Lemma checkPending_loop_spec certs s pending err :
  (forall c, In c certs -> GetCertificateHeader (ch_CertificateID c) = Ok (agg (ch_CertificateID c))) ->
  NoDup (map ch_CertificateID certs) ->
  (forall c h r, In c certs -> row_status s h = Some r -> fst r = ch_CertificateID c -> snd r = ch_Status c) ->
  exists s', checkPending_loop now s certs pending err =
    (s', Ok (pending || existsb (fun c => IsOpen (ah_Status (agg (ch_CertificateID c)))) certs,
             err || existsb (fun c => negb (IsInError (ch_Status c)) &&
                                      IsInError (ah_Status (agg (ch_CertificateID c)))) certs)) /\
    forall h, row_status s' h = checked (map ch_CertificateID certs) <$> row_status s h.
Proof.
  revert s pending err. induction certs as [|c certs IH]; intros s pending err Hget Hnd Hsame; simpl.
  { exists s. split; [by rewrite !orb_false_r|]. intros h. destruct (row_status s h) as [r|]; simpl; [|done].
    unfold checked. rewrite bool_decide_false; [done | apply not_elem_of_nil]. }
  rewrite (Hget c) by (by left). apply NoDup_cons in Hnd as [Hnin Hnd].
  destruct (updateCertificateStatus now s c (agg (ch_CertificateID c))) as [s1 c1] eqn:Hup.
  apply updateCertificateStatus_rows in Hup as [Hst Hrows]; [|intros h r Hr; apply (Hsame c h r); [by left | done]].
  destruct (IH s1 (pending || negb (IsClosed (ch_Status c1)))
              (err || (negb (IsInError (ch_Status c)) && IsInError (ah_Status (agg (ch_CertificateID c))))))
    as (s' & Hloop & Hrows').
  - intros d Hd. apply Hget. by right.
  - done.
  - intros d h r Hd Hr Hid. rewrite Hrows in Hr. apply fmap_Some in Hr as (r0 & Hr0 & ->).
    assert (ch_CertificateID d <> ch_CertificateID c) as Hne.
    { intros E. apply Hnin. rewrite <- E. apply list_elem_of_In. by apply in_map. }
    unfold set_if in *. destruct (Z.eqb_spec (fst r0) (ch_CertificateID c)) as [E|E]; simpl in Hid; [congruence|].
    eapply (Hsame d h r0); [by right | done | done].
  - exists s'. split.
    + rewrite Hloop. unfold IsClosed. rewrite negb_involutive, Hst, <- !orb_assoc. done.
    + intros h. rewrite Hrows', Hrows. destruct (row_status s h) as [[id st]|]; simpl; [|done]. f_equal.
      unfold set_if, checked. simpl. destruct (Z.eqb_spec id (ch_CertificateID c)) as [->|Hne]; simpl.
      * rewrite (bool_decide_true (_ ∈ _ :: _)) by set_solver. by destruct (bool_decide _).
      * destruct (bool_decide_reflect (id ∈ map ch_CertificateID certs)).
        -- by rewrite bool_decide_true by set_solver.
        -- by rewrite bool_decide_false by set_solver.
Qed.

------------------------------------------------

Your task → Without leaving anything out, output all of the material exactly.

Solution →
Lemma checkPending_loop_spec certs s pending err :
  (forall c, In c certs -> GetCertificateHeader (ch_CertificateID c) = Ok (agg (ch_CertificateID c))) ->
  NoDup (map ch_CertificateID certs) ->
  (forall c h r, In c certs -> row_status s h = Some r -> fst r = ch_CertificateID c -> snd r = ch_Status c) ->
  exists s', checkPending_loop now s certs pending err =
    (s', Ok (pending || existsb (fun c => IsOpen (ah_Status (agg (ch_CertificateID c)))) certs,
             err || existsb (fun c => negb (IsInError (ch_Status c)) &&
                                      IsInError (ah_Status (agg (ch_CertificateID c)))) certs)) /\
    forall h, row_status s' h = checked (map ch_CertificateID certs) <$> row_status s h.
Proof.
  revert s pending err. induction certs as [|c certs IH]; intros s pending err Hget Hnd Hsame; simpl.
  { exists s. split; [by rewrite !orb_false_r|]. intros h. destruct (row_status s h) as [r|]; simpl; [|done].
    unfold checked. rewrite bool_decide_false; [done | apply not_elem_of_nil]. }
  rewrite (Hget c) by (by left). apply NoDup_cons in Hnd as [Hnin Hnd].
  destruct (updateCertificateStatus now s c (agg (ch_CertificateID c))) as [s1 c1] eqn:Hup.
  apply updateCertificateStatus_rows in Hup as [Hst Hrows]; [|intros h r Hr; apply (Hsame c h r); [by left | done]].
  destruct (IH s1 (pending || negb (IsClosed (ch_Status c1)))
              (err || (negb (IsInError (ch_Status c)) && IsInError (ah_Status (agg (ch_CertificateID c))))))
    as (s' & Hloop & Hrows').
  - intros d Hd. apply Hget. by right.
  - done.
  - intros d h r Hd Hr Hid. rewrite Hrows in Hr. apply fmap_Some in Hr as (r0 & Hr0 & ->).
    assert (ch_CertificateID d <> ch_CertificateID c) as Hne.
    { intros E. apply Hnin. rewrite <- E. apply list_elem_of_In. by apply in_map. }
    unfold set_if in *. destruct (Z.eqb_spec (fst r0) (ch_CertificateID c)) as [E|E]; simpl in Hid; [congruence|].
    eapply (Hsame d h r0); [by right | done | done].
  - exists s'. split.
    + rewrite Hloop. unfold IsClosed. rewrite negb_involutive, Hst, <- !orb_assoc. done.
    + intros h. rewrite Hrows', Hrows. destruct (row_status s h) as [[id st]|]; simpl; [|done]. f_equal.
      unfold set_if, checked. simpl. destruct (Z.eqb_spec id (ch_CertificateID c)) as [->|Hne]; simpl.
      * rewrite (bool_decide_true (_ ∈ _ :: _)) by set_solver. by destruct (bool_decide _).
      * destruct (bool_decide_reflect (id ∈ map ch_CertificateID certs)).
        -- by rewrite bool_decide_true by set_solver.
        -- by rewrite bool_decide_false by set_solver.
Qed.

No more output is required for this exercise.